On March 15, 2018, the Fifth Circuit Court of Appeals vacated the Department of Labor’s (“DOL’s”) Fiduciary Rule, holding in a 2-1 decision that the DOL exceeded its regulatory authority in passing the rule. The decision struck down the new fiduciary advice definition and denied the attorneys-general of California, New York, and Oregon, as well as the interest group AARP, the opportunity to intervene in the lawsuit. The elimination of the rule removes certain significant restrictions on the participation of employee benefit plans and IRA accounts in private investment funds and certain separately managed accounts.
Several state legislatures have passed or introduced bills requiring advisers or broker-dealers to be subject to a fiduciary standard notwithstanding any action taken regarding the DOL’s Fiduciary Rule. The Governor of Nevada recently signed a bill requiring broker-dealers, sales representatives and investment advisers to be subject to a fiduciary standard, and new regulations have recently been proposed. The Governor of Connecticut signed a bill to expand its fiduciary duty requirements. Legislatures in New York, New Jersey and Massachusetts have introduced similar bills, and the California State Senate introduced a resolution to the effect that, if the Fiduciary Rule is repealed, the legislature will pursue its own fiduciary standard. On February 22, 2018, Maryland state senate proposed a statewide fiduciary rule. The state senate bill would extend the fiduciary duty to brokers in order to “better align the duties of all financial advisors.”
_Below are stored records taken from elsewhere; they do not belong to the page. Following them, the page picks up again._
(* ===== verification/SessionFrame.v ===== *)
(** * What a session upload touches

    A session writes to its temp files until it is completed; the completion stores the
    file under the path of the session and records it. No other file changes, whether
    the completion succeeds or fails. *)

From S2P Require Export Slots FileManager.

Local Open Scope go_scope.

(** Two facts about the same run. *)
Lemma triple_hoare {W A} (P P' : W → Prop) (m : M W A) Q E Q' :
  triple P m Q E → hoare P' m Q' → triple (λ w, P w ∧ P' w) m (λ a w, Q a w ∧ Q' a w) E.
Proof.
  intros Ht Hh w [HP HP']. specialize (Ht w HP). specialize (Hh w).
  destruct (m w) as [[a|e] w']; [|done]. split; [done|]. by apply Hh.
Qed.

Section session_frame.
Context {Sg L St : Type} {T : Type → Type}.
Context `{StorageLaws Sg} `{DistributedLock L} `{SessionStore sessionValue St}.
Context `{SqlLaws T} `{AEADLaws}.
Context (sha256 : bytes → bytes) (uuid : nat → string).
Notation World := (World Sg L St T).
Context (w0 : World) (p tmp : string) (Hp : safe p).

Definition tempOf (q : string) : Prop := q = tmp ∨ q = tmp +:+ ".enc".

(** Nothing but the file [p] has changed, and the temp files are not objects. *)
Definition aside (w : World) : Prop :=
  (onPath w0 p any any w ∧ outside (store w) = outside (store w0)) ∧
  outside (store w) tmp ∧ outside (store w) (tmp +:+ ".enc").

Lemma aside_mild (P : string → Prop) w w' :
  (∀ q, P q → tempOf q) → mild P w w' → aside w → aside w'.
Proof.
  intros HP Hm ((Hon & Ho) & Ht & He). split; [|by destruct Hm as (-> & _)].
  split; [|by destruct Hm as (-> & _)].
  eapply (onPath_mild w0 p Hp P); [exact Hm| |done]. by intros q [-> | ->]%HP.
Qed.

Lemma aside_steps {A} (P : string → Prop) (m : M World A) :
  (∀ q, P q → tempOf q) → steps (mild P) m → triple aside m (λ _, aside) aside.
Proof. intros HP Hm. eapply triple_steps; [done|]. intros w w' Hw Hr. by eapply aside_mild. Qed.

Lemma aside_none {A} (m : M World A) : steps (calm none) m → triple aside m (λ _, aside) aside.
Proof. intros Hm. by apply (aside_steps none), calm_mild. Qed.

Lemma aside_rm q : tempOf q → triple aside (rm q) (λ _, aside) aside.
Proof. intros Hq. apply (aside_steps (eq q)); [by intros ? <-|]. by apply calm_mild, calm_rm. Qed.

Lemma aside_end id : triple aside (endUpload id) (λ _, aside) aside.
Proof. by apply (aside_steps none), endUpload_mild. Qed.

Lemma aside_rm_end q id : tempOf q → triple aside (rm q ⨟ endUpload id) (λ _, aside) aside.
Proof. intros Hq. eapply triple_bind; [by apply aside_rm|intros ?; apply aside_end]. Qed.

(** The storage keeps its invariant and the paths that are not its own. *)
Definition sameOut (w w' : World) : Prop :=
  storeInv (store w) → storeInv (store w') ∧ outside (store w') = outside (store w).

#[local] Instance sameOut_preorder : PreOrder sameOut.
Proof.
  split; [done|]. intros w1 w2 w3 H12 H23 Hi. destruct (H12 Hi) as [Hi2 Ho2].
  destruct (H23 Hi2). split; congruence.
Qed.

Lemma out_mild {A} P (m : M World A) : steps (mild P) m → steps sameOut m.
Proof. intros Hm w Hi. destruct (Hm w) as (-> & _). done. Qed.

Lemma out_onDB {A} (m : M (DB T * Sys) A) : steps sameOut (onDB m).
Proof. intros w Hi. unfold onDB. by destruct (m _) as [r [d s]]. Qed.

Lemma out_remove : steps sameOut (onStore (Remove p)).
Proof.
  intros w Hi. unfold onStore. pose proof (remove_spec p (store w, sys w) Hi Hp) as Hr.
  destruct (Remove p (store w, sys w)) as [r [g s]]. by destruct Hr as [(? & ? & _) _].
Qed.

Lemma out_record name size h id :
  steps sameOut (recordFile uuid p name size h (endUpload id) (endUpload id)).
Proof.
  pose proof @out_onDB. pose proof out_remove.
  assert (steps sameOut (endUpload (Sg := Sg) (L := L) (St := St) (T := T) id))
    by apply (out_mild none), endUpload_mild.
  assert (steps sameOut (nowString (Sg := Sg) (L := L) (St := St) (T := T)))
    by apply (out_mild none), calm_mild, calm_nowString.
  assert (steps sameOut (GenerateUUID (Sg := Sg) (L := L) (St := St) (T := T) uuid))
    by apply (out_mild none), calm_mild, calm_uuid.
  unfold recordFile. steps_auto.
Qed.

(** The metadata of the path, with the session ended on an error. *)
Lemma aside_record name size h id :
  triple aside (recordFile uuid p name size h (endUpload id) (endUpload id)) (λ _, aside) aside.
Proof.
  intros w ((Hon & Hw0) & Ht & He).
  assert (triple (onPath w0 p any any) (endUpload id) (λ _, onPath w0 p any any)
            (onPath w0 p any any)) as Hend.
  { eapply triple_steps; [apply (endUpload_mild none)|]. intros. by eapply (onPath_mild w0 p Hp none). }
  pose proof (recordFile_path uuid w0 p Hp any name size h (endUpload id) (endUpload id) Hend Hend w Hon) as Hr.
  pose proof (out_record name size h id w (proj1 (proj1 Hon))) as [_ Ho].
  unfold aside. destruct (recordFile _ _ _ _ _ _ _ w) as [[m|e] w']; simpl in *; rewrite Ho; [|done].
  split; [|done]. split; [|done]. destruct Hr as [Hr _]. by eapply onPath_weaken; [| |exact Hr].
Qed.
Smaller Venture Capital Fund Managers
There is new regulatory relief for smaller venture capital fund advisers. On May 24, 2018, new amendments to the Dodd-Frank Wall Street Reform and Consumer Protection Act were enacted. One of the amendments modified Section 3(c)(1) of the Investment Company Act of 1940 (the “1940 Act”) to increase from 100 to 250 the number of investors below which a “qualifying venture capital fund” (namely, a venture capital fund that has no more than $10 million in aggregate capital contributions and uncalled committed capital) would be excluded from the definition of “investment company.” Prior to this enactment, a venture capital fund would typically be required to have less than 100 investors, or (under Section 3(c)(7) of the 1940 Act) have exclusively “qualified purchasers” as investors, a much higher standard than “accredited investor.” We believe this is a welcome development for many smaller venture capital funds.